** Supplied material **

(* ===== verification/HalfDouble.v ===== *)
(** * The half-double analysis

    Models [src/rowhammer_tester/scripts/playbook/payload_generators/half_double_analysis.py]:
    a state machine that, victim by victim, searches for the largest dilution
    and the smallest number of hammers at which a half-double attack flips
    bits.  [process_errors] is one step; the histograms are finite maps.
    Output for the user is left out. *)

From stdpp Require Import gmap strings.
From S2P Require Import Prelude Generator AddressConverter Config RowMappings RowGenerators.
#[local] Open Scope Z_scope.

(** An error of the memory test: position, data read, data expected. *)
Definition error : Type := Z * Z * Z.

(** [bin(x).count('1')]: the bits of the absolute value. *)
Fixpoint pos_ones (p : positive) : nat :=
  match p with xH => 1 | xO p => pos_ones p | xI p => S (pos_ones p) end.
Definition bitcount (x : Z) : Z :=
  match x with Z0 => 0 | Zpos p | Zneg p => pos_ones p end.
Definition bitflips (val ref : Z) : Z := bitcount (Z.lxor val ref).

Definition sum_bitflips (errors : list error) : Z :=
  foldr (fun '(_, value, expected) acc => bitflips value expected + acc) 0 errors.

(** [row_errors_logical]: keyed by the logical row, a later row overriding an
    earlier one with the same logical row. *)
Definition by_logical (m : RowMapping) (row_errors : list (Z * list error)) : gmap Z (Z * list error) :=
  foldl (fun acc '(row, errors) => <[physical_to_logical row := (row, errors)]> acc) ∅ row_errors.

Inductive HalfDoubleAnalysisState :=
  NOFLIP_DISTANCE_ONE | NOFLIP_DISTANCE_TWO | HAMMER_TOLERANCE | MAX_DILUTION.

#[global] Instance hd_state_eq_dec : EqDecision HalfDoubleAnalysisState.
Proof. solve_decision. Defined.

(** Parameters read from the configuration. *)
Record params := Params {
  max_total_read_count : Z;
  read_count_steps : Z;
  initial_dilution : Z;
  dilution_multiplier : Z;
  max_dilution : Z;
  verbose : bool;
  attack_rows_start : Z;
  max_attack_row_idx : Z;
  decoy_rows_start : Z;
  fill_local : bool;
  row_mapping : RowMapping;
}.

(** Key of the histograms: the dilution ([None] is [math.inf]) and the number
    of hammers. *)
Abbreviation histo_key := (option Z * Z)%type.

Record hd := Hd {
  row_generator : HalfDoubleRows.t;
  iteration : Z;
  total_read_count : Z;
  dilution : Z;
  read_count : Z;
  state : HalfDoubleAnalysisState;
  row_count : gmap histo_key Z;
  bit_count : gmap histo_key Z;
  victim_list : gmap histo_key (list Z);
}.

Definition set_gen g s := Hd g (iteration s) (total_read_count s) (dilution s) (read_count s) (state s) (row_count s) (bit_count s) (victim_list s).
Definition set_iteration i s := Hd (row_generator s) i (total_read_count s) (dilution s) (read_count s) (state s) (row_count s) (bit_count s) (victim_list s).
Definition set_total t s := Hd (row_generator s) (iteration s) t (dilution s) (read_count s) (state s) (row_count s) (bit_count s) (victim_list s).
Definition set_dilution d s := Hd (row_generator s) (iteration s) (total_read_count s) d (read_count s) (state s) (row_count s) (bit_count s) (victim_list s).
Definition set_read_count r s := Hd (row_generator s) (iteration s) (total_read_count s) (dilution s) r (state s) (row_count s) (bit_count s) (victim_list s).
Definition set_state x s := Hd (row_generator s) (iteration s) (total_read_count s) (dilution s) (read_count s) x (row_count s) (bit_count s) (victim_list s).

Definition _valid_module_keys : list string :=
  ["max_total_read_count"; "read_count_steps"; "initial_dilution"; "dilution_multiplier";
   "verbose"; "row_mapping"; "attack_rows_start"; "max_attack_row_idx"; "decoy_rows_start";
   "max_dilution"; "fill_local"]%string.

(** The configuration that [initialize] builds for its row generator. *)
Definition generator_config (dilution start max_idx decoy : Z) : dict :=
  [("nr_rows", JNum dilution); ("distance_one", JBool true); ("double_sided", JBool true);
   ("distance_two", JBool false); ("attack_rows_start", JNum start);
   ("max_attack_row_idx", JNum max_idx); ("decoy_rows_start", JNum decoy)]%string.

Definition initialize (config : dict) : result (params * hd) :=
  c ← get_obj config "payload_generator_config";
  assert_keys c _valid_module_keys ;;
  name ← get_str c "row_mapping";
  m ← RowMapping_get_by_name name;
  mtr ← get_int c "max_total_read_count";
  steps ← get_int c "read_count_steps";
  dil ← get_int c "initial_dilution";
  mult ← get_int c "dilution_multiplier";
  maxd ← get_int c "max_dilution";
  verb ← get_bool c "verbose";
  start ← get_int c "attack_rows_start";
  maxi ← get_int c "max_attack_row_idx";
  decoy ← get_int c "decoy_rows_start";
  local ← get_bool_default c "fill_local" false;
  let p := Params mtr steps dil mult maxd verb start maxi decoy local m in
  let c' := dict_set c "row_generator_config" (JObj (generator_config dil start maxi decoy)) in
  g ← HalfDoubleRows.initialize (dict_set config "payload_generator_config" (JObj c')) m;
  rc ← pdiv mtr dil;
  Ok (p, Hd g 0 mtr dil rc NOFLIP_DISTANCE_ONE ∅ ∅ ∅).

Section machine.
Context (p : params).

(** [self.row_generator.update_param(k, v)]. *)
Definition update_gen (k : string) (v : json) (s : hd) : result hd :=
  g ← HalfDoubleRows.update_param (row_generator s) k v; Ok (set_gen g s).

(** [self.read_count = self.total_read_count // self.dilution]. *)
Definition update_read_count (s : hd) : result hd :=
  r ← pdiv (total_read_count s) (dilution s); Ok (set_read_count r s).

Definition next_row (s : hd) : result hd :=
  let s := set_state NOFLIP_DISTANCE_ONE s in
  let s := set_dilution (initial_dilution p) s in
  let s := set_total (max_total_read_count p) s in
  s ← update_read_count s;
  s ← update_gen "distance_two" (JBool false) s;
  s ← update_gen "nr_rows" (JNum (dilution s)) s;
  Ok (set_iteration (iteration s + 1) s).

Definition noflip_distance_one (victim_flipped : bool) (s : hd) : result hd :=
  if negb victim_flipped then
    let s := set_state NOFLIP_DISTANCE_TWO s in
    s ← update_gen "distance_two" (JBool true) s;
    update_gen "distance_one" (JBool false) s
  else
    let s := set_dilution (dilution s * dilution_multiplier p) s in
    if max_dilution p <? dilution s then next_row s
    else
      s ← update_gen "nr_rows" (JNum (dilution s)) s;
      update_read_count s.

Definition noflip_distance_two (victim_flipped : bool) (s : hd) : result hd :=
  if negb victim_flipped then
    update_gen "distance_one" (JBool true) (set_state HAMMER_TOLERANCE s)
  else next_row s.

Definition find_hammer_tolerance (victim_flipped : bool) (s : hd) : result hd :=
  stop ← (if negb victim_flipped then Ok true
          else q ← pdiv (max_total_read_count p) (read_count_steps p);
               Ok (total_read_count s <=? q));
  if (stop : bool) then next_row s
  else
    let s := set_dilution (dilution s * dilution_multiplier p) s in
    s ← update_gen "nr_rows" (JNum (dilution s)) s;
    s ← update_read_count s;
    Ok (set_state MAX_DILUTION s).

Definition find_max_dilution (victim_flipped : bool) (s : hd) : result hd :=
  if negb victim_flipped || (max_dilution p <? dilution s * dilution_multiplier p) then
    let s := set_dilution (initial_dilution p) s in
    q ← pdiv (max_total_read_count p) (read_count_steps p);
    let s := set_total (total_read_count s - q) s in
    if 0 <? total_read_count s then
      s ← update_gen "nr_rows" (JNum (dilution s)) s;
      s ← update_read_count s;
      Ok (set_state HAMMER_TOLERANCE s)
    else next_row s
  else
    let s := set_dilution (dilution s * dilution_multiplier p) s in
    s ← update_gen "nr_rows" (JNum (dilution s)) s;
    update_read_count s.

(** The statistics of a flipped victim. *)
Definition record_victim (victim : Z) (errors : list error) (s : hd) : hd :=
  if bool_decide (state s = NOFLIP_DISTANCE_ONE) then s
  else
    let d := if bool_decide (state s = NOFLIP_DISTANCE_TWO) then None else Some (dilution s) in
    let k := (d, total_read_count s) in
    Hd (row_generator s) (iteration s) (total_read_count s) (dilution s) (read_count s) (state s)
      (<[k := default 0 (row_count s !! k) + 1]> (row_count s))
      (<[k := default 0 (bit_count s !! k) + sum_bitflips errors]> (bit_count s))
      (<[k := default [] (victim_list s !! k) ++ [victim]]> (victim_list s)).

Definition advance (victim_flipped : bool) (s : hd) : result hd :=
  match state s with
  | NOFLIP_DISTANCE_ONE => noflip_distance_one victim_flipped s
  | NOFLIP_DISTANCE_TWO => noflip_distance_two victim_flipped s
  | HAMMER_TOLERANCE => find_hammer_tolerance victim_flipped s
  | MAX_DILUTION => find_max_dilution victim_flipped s
  end.

Definition process_errors (row_errors : list (Z * list error)) (s : hd) : result hd :=
  victim ← HalfDoubleRows.get_logical_victim (row_generator s) (iteration s);
  match by_logical (row_mapping p) row_errors !! victim with
  | Some (_, errors) => advance true (record_victim victim errors s)
  | None => advance false s
  end.

Definition done (s : hd) : bool := max_attack_row_idx p - 4 <=? iteration s.

Definition get_memset_range {M : Migen} (conv : DRAMAddressConverter)
    (main_base main_size rowbits : Z) (s : hd) : result (Z * Z) :=
  if negb (fill_local p) then default_memory_range main_size
  else
    rows ← HalfDoubleRows.generate_rows (row_generator s) (iteration s);
    v ← HalfDoubleRows.get_logical_victim (row_generator s) (iteration s);
    get_range_from_rows conv main_base main_size rowbits
      (rows ++ [@logical_to_physical (row_mapping p) v]).

Definition get_memtest_range {M : Migen} (conv : DRAMAddressConverter)
    (main_base main_size rowbits : Z) (s : hd) : result (Z * Z) :=
  v ← HalfDoubleRows.get_logical_victim (row_generator s) (iteration s);
  get_range_from_rows conv main_base main_size rowbits [@logical_to_physical (row_mapping p) v].

(** The call passes neither [nranks] nor [rank]. *)
Definition get_payload {M : Migen} (t : timings) (bankbits bank payload_mem_size : Z) (s : hd)
    : result (list Z) :=
  rows ← HalfDoubleRows.generate_rows (row_generator s) (iteration s);
  generate_payload_from_row_list (read_count s) rows t bankbits bank None None
    payload_mem_size false (verbose p).
End machine.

** Problem details **
The output should be exactly the lines above from the line containing "Definition advance (victim_flipped" to the line containing "Definition process_errors (row_errors", inclusive, with no other lines.

** Answer to the problem **
Definition advance (victim_flipped : bool) (s : hd) : result hd :=
  match state s with
  | NOFLIP_DISTANCE_ONE => noflip_distance_one victim_flipped s
  | NOFLIP_DISTANCE_TWO => noflip_distance_two victim_flipped s
  | HAMMER_TOLERANCE => find_hammer_tolerance victim_flipped s
  | MAX_DILUTION => find_max_dilution victim_flipped s
  end.

Definition process_errors (row_errors : list (Z * list error)) (s : hd) : result hd :=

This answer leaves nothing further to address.